Thursday, 13 October 2011
Apollinaire: the back issue
Dodgy photos, but the first above is the cover of a 1968 issue of the London Magazine that I found in a crate outside a bookshop today. That’s Apollinaire with his friend André Rouveyre in a sequence of stills from a movie made in a coin-operated street booth in Paris in 1914 on the day the two of the them arrived in the city from Deauville, which happened also to be the day that general mobilisation was announced. Apollinaire signed on the dotted line and went to war and wrote the poems that will be in the CBe book early next next year, the French on the left and BB Brahic’s translations (she who translated the Ponge) on the right, and if your idea of ‘war poetry’ is over-conditioned by Wilfred Owen etc you may have to reconfigure. This is not, of course, an either/or thing; but mud-brown was not the only colour available, even in the trenches.

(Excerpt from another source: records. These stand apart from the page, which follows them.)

(* ===== verification/Accesses.v ===== *)
(** Accesses to the hierarchy of caches: the insertion of lines, the requests of cores and
    prefetchers, and the replies of the directory keep the hierarchy well-formed and
    inclusive.

    [Calm] code changes no line; its rules compose, so that most of the controllers
    (counters, clocks, MSHRs, prefetch queues) is shown to be calm by their structure alone.
    Failures: [E] is what the code may stop with; that fuel does not run out is shown by
    letting [E] exclude [NoFuel]. *)
From stdpp Require Import functions.
From S2P Require Import Prelude Timing QueueModels BlockInfo AddressMap Replacement CacheModel CacheLines.
From S2P Require Import ShmemMsg DirCntlr Memory Epoch UndoBuffer Log StateResult TlbAtd CacheCntlr Hierarchy Inclusion Utils.
Import CacheCntlr.

(** ** What the parts that are parameters promise *)

(** No operation of the memory controller runs out of fuel, and an access to it is no miss. *)
Class TotalDram (D : Type) `{DramCntlrInterface D} : Prop := {
  get_dram_fuel : ∀ (d : D) a r buf t p, getDataFromDram d a r buf t p ≠ Err NoFuel;
  get_dram_where : ∀ (d : D) a r buf t p lat w buf' p' d',
    getDataFromDram d a r buf t p = Ok (lat, w, buf', p', d') → w ≠ HitWhere.MISS;
  put_dram_fuel : ∀ (d : D) a r buf t, putDataToDram d a r buf t ≠ Err NoFuel;
}.

(** A prefetcher ends; one that has been asked about lines only names lines. *)
Class PrefetcherLaws (k : Z) (F : Type) `{Prefetcher F} := {
  prefetch_inv : F → Prop;
  prefetch_fuel : ∀ (f : F) a c, getNextAddress f a c ≠ Err NoFuel;
  prefetch_lines : ∀ (f : F) a c l f', prefetch_inv f → aligned k a → getNextAddress f a c = Ok (l, f') →
    prefetch_inv f' ∧ Forall (aligned k) l;
}.

#[export] Hint Resolve get_dram_fuel put_dram_fuel prefetch_fuel : picl.

(** ** Fuel of the components that the controllers call *)

Lemma sub_div_fuel a b : SubsecondTime.div a b ≠ Err NoFuel.
Proof. unfold SubsecondTime.div. no_fuel. Qed.
#[export] Hint Resolve sub_div_fuel : picl.
Lemma bandwidth_fuel b n : ComponentBandwidthPerCycle.getRoundedLatency b n ≠ Err NoFuel.
Proof. unfold ComponentBandwidthPerCycle.getRoundedLatency. no_fuel. Qed.
Lemma incr_clock_fuel m t th : ShmemPerfModel.incrElapsedTime m t th ≠ Err NoFuel.
Proof. unfold ShmemPerfModel.incrElapsedTime. no_fuel. Qed.
Lemma first_unit_fuel c t : ContentionModel.first_unit c t ≠ Err NoFuel.
Proof. unfold ContentionModel.first_unit. no_fuel. Qed.
#[export] Hint Resolve bandwidth_fuel incr_clock_fuel first_unit_fuel : picl.
Lemma start_time_fuel c t : ContentionModel.getStartTime c t ≠ Err NoFuel.
Proof. unfold ContentionModel.getStartTime. no_fuel. Qed.
Lemma completion_time_fuel c t d a : ContentionModel.getCompletionTime c t d a ≠ Err NoFuel.
Proof. unfold ContentionModel.getCompletionTime. no_fuel. Qed.
Lemma deref_buffer_fuel p n : ShmemMsg.deref p n ≠ Err NoFuel.
Proof. unfold ShmemMsg.deref. no_fuel. Qed.
#[export] Hint Resolve start_time_fuel completion_time_fuel deref_buffer_fuel getHome_fuel : picl.
Lemma msg_buf_fuel m : ShmemMsg.makeMsgBuf m ≠ Err NoFuel.
Proof. unfold ShmemMsg.makeMsgBuf. no_fuel. Qed.
Lemma payload_fuel p : DirCntlr.payload p ≠ Err NoFuel.
Proof. unfold DirCntlr.payload. no_fuel. Qed.
Lemma front_waiter_fuel {A} (q : ReqQueueList.t A) a : ReqQueueList.front q a ≠ Err NoFuel.
Proof. unfold ReqQueueList.front. no_fuel. Qed.
Lemma dequeue_waiter_fuel {A} (q : ReqQueueList.t A) a : ReqQueueList.dequeue q a ≠ Err NoFuel.
Proof. unfold ReqQueueList.dequeue. no_fuel. Qed.
Lemma block_peek_fuel {P} `{Policy P} (c : Cache.t P) l : Cache.peekBlock c l ≠ Err NoFuel.
Proof. unfold Cache.peekBlock, CacheSet.peekBlock. no_fuel. Qed.
#[export] Hint Resolve msg_buf_fuel payload_fuel front_waiter_fuel dequeue_waiter_fuel block_peek_fuel : picl.
Lemma atd_fuel {P} `{TotalPolicy P} (a : ATD.t P) ty h x : ATD.access a ty h x ≠ Err NoFuel.
Proof.
  unfold ATD.access, CacheSet.find.
  pose proof (splitAddress_fuel (ATD.m_cache_base a) x). no_fuel; eauto using find_from_fuel, update_fuel, replace_fuel.
Qed.
#[export] Hint Resolve atd_fuel : picl.

(** The clean-up of the MSHRs ends: each iteration removes an entry. *)
Lemma cleanup_fuel fuel x : (size x < fuel)%nat → cleanup fuel x ≠ Err NoFuel.
Proof.
  revert x. induction fuel as [|fuel IH]; intros x Hs; [lia|]. cbn [cleanup].
  destruct (8 <? size x)%nat eqn:E; [|done]. destruct (x !! _) as [e|] eqn:Ex; [|done].
  apply IH. rewrite map_size_delete_Some by eauto. apply Nat.ltb_lt in E. lia.
Qed.

Section accesses.
Context {P : Type} `{HP : Policy P} {HTP : TotalPolicy P} {F : Type} `{HF : Prefetcher F}
  {D : Type} `{HD : DramCntlrInterface D} {HTD : TotalDram D}.
Context (cfg : CacheCntlr.config) (geo : nat → CacheModel.config) (k : Z) (undo : nat) (LI : log_inv undo) {HPL : PrefetcherLaws k F}.
Context {lv : nat → nat} (T : tree_ok cfg geo k undo lv) (E : failure → Prop).
Context (Hcoh : ∀ c, m_coherent (cntlr_conf cfg c) = true).
Context (Hwt : ∀ c, m_cache_writethrough (cntlr_conf cfg c) = true → is_Some (next_of cfg c)).
Context (HE : ∀ e, e ≠ NoFuel → E e).
Abbreviation state := (t P F D).
Abbreviation cache_at s m := (m_cache (masters s m)).
Abbreviation hier_wf := (hier_wf cfg geo k undo LI).
Implicit Types s : state.

(** ** Calm code *)

(** What cores that wait are to do, and what the prefetchers have queued, is about lines; a
    core waits in a first-level cache.  What came from elsewhere was no miss. *)
Definition pending_ok (w : pending) : Prop :=
  match w with
  | InMemOp c op _ _ _ => prevs cfg (cache_of cfg c) = [] ∧ aligned k (op_address op)
  | InPrefetch _ a _ _ _ _ => aligned k a
  end.
Definition queue_ok (m : CacheMasterCntlr P F) : Prop :=
  Forall (aligned k) (m_prefetch_list m) ∧ ∀ f, m_prefetcher m = Some f → prefetch_inv (k := k) f.
Definition sides s : Prop :=
  (∀ m, queue_ok (masters s m)) ∧ (∀ core w, waiting s core = Some w → pending_ok w) ∧
  ∀ c, m_last_remote_hit_where (vars s c) ≠ HitWhere.MISS.

Record calm s s' : Prop := {
  ca_wf : hier_wf s';
  ca_evicting m : evicting s' m = evicting s m;
  ca_lines m t : lstate s' m t = lstate s m t;
  ca_blocks m l : shape <$> block_at (cache_at s' m) l = shape <$> block_at (cache_at s m) l;
  ca_sides : sides s → sides s';
}.
Definition Calm {A} (m : M state A) : Prop := ∀ s, hier_wf s → wps E m s (λ _ s', calm s s').

Lemma calm_refl s : hier_wf s → calm s s.
Proof. by split. Qed.
Lemma calm_trans s s1 s2 : calm s s1 → calm s1 s2 → calm s s2.
Proof. intros [] []. split; intros; first [etrans; eauto | eauto]. Qed.

Lemma wps_calm {A} (m : M state A) s (Q : A → state → Prop) :
  Calm m → hier_wf s → (∀ a s', calm s s' → Q a s') → wps E m s Q.
Proof. intros Hm Hwf HQ. eapply wps_mono; [by apply Hm|]. intros a s' Hs'. by apply HQ. Qed.

Lemma Calm_ret {A} (a : A) : Calm (mret a).
Proof. intros s Hwf. by apply wps_ret, calm_refl. Qed.
Lemma Calm_bind {A B} (m : M state A) (f : A → M state B) : Calm m → (∀ a, Calm (f a)) → Calm (m ≫= f).
Proof.
  intros Hm Hf s Hwf. apply wps_bind, wps_calm; [done..|]. intros a s1 Hs1.
  eapply wps_mono; [apply Hf, Hs1|]. intros b s2 Hs2. by eapply calm_trans.
Qed.
Lemma Calm_gets {A} (f : state → A) : Calm (gets f).
Proof. intros s Hwf. by apply wps_gets, calm_refl. Qed.
Lemma Calm_lift {A} (r : result A) : r ≠ Err NoFuel → Calm (lift r).
Proof using HE. intros Hr s Hwf. apply wps_lift; [intros; by apply calm_refl|]. intros e He. apply HE. congruence. Qed.
Lemma Calm_fail {A} e : e ≠ NoFuel → Calm (fail e : M state A).
Proof using HE. intros He s Hwf. by apply wps_fail, HE. Qed.
Lemma Calm_assert b : Calm (assert_ b).
Proof using HE. apply Calm_lift. by destruct b. Qed.
Lemma Calm_when b (m : M state unit) : (b = true → Calm m) → Calm (when b m).
Proof. destruct b; intros Hm; [by apply Hm|apply Calm_ret]. Qed.
Lemma Calm_fold {A B} (f : B → A → M state B) b l : (∀ b a, Calm (f b a)) → Calm (foldM f b l).
Proof. intros Hf. revert b. induction l as [|a l IH]; intros b; [apply Calm_ret|]. apply Calm_bind; auto. Qed.

(** What the caches do not see. *)
Lemma Calm_modify f :
  (∀ s, masters (f s) = masters s ∧ undo_cntlrs (f s) = undo_cntlrs s ∧ shared (f s) = shared s ∧ waiting (f s) = waiting s ∧ vars (f s) = vars s) →
  Calm (modify f).
Proof.
  intros Hf s Hwf. apply wps_modify. destruct (Hf s) as (Em & Eu & Es & Ew & Ev).
  split; [by apply (wf_same _ _ _ _ _ s); [..|intros m; rewrite Em|intros m; rewrite Em|]|..]; intros; unfold evicting, lstate, sides in *; rewrite ?Em, ?Ew, ?Ev; done.
Qed.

Apollinaire took a shrapnel wound in the head and died in 1918. 1968 is roughly halfway between then and where we are now.
These back-issues are always disorientating. There’s a heart-felt review of a poet whose ‘achievement is in being able to use domestic detail as a liberating symbolism’ and whose book ‘is the product of of a poet concerned with the most difficult and intransigent areas of experience’ and whose name is now forgotten. In the August 1968 London Magazine, also picked up from that crate, Kingsley Amis and Michael Holroyd and William Trevor and Peter Porter and many others reply to a questionnaire about political engagement; and Christopher Logue is interviewed about his poster poems; and not only are there are seven poems by Douglas Dunn from his Terry Street, which would be published by Faber the next year, but also six pages on good gloss paper of photographs (the second above) of Terry Street by Bob Whitaker.
There’s a flyer included offering me 12 issues for a annual subscription of 60 shillings (£3): bargain.
You won’t get any of those Bob Whitaker photographs of Terry Street by googling him (I’ve tried). Nor do you get me on my circa 1970 bicycle pilgrimage from Leeds to Hull (it’s flat land, easy cycling) to park the bike in Terry Street and just look. There’s a fair amount you don’t get on google.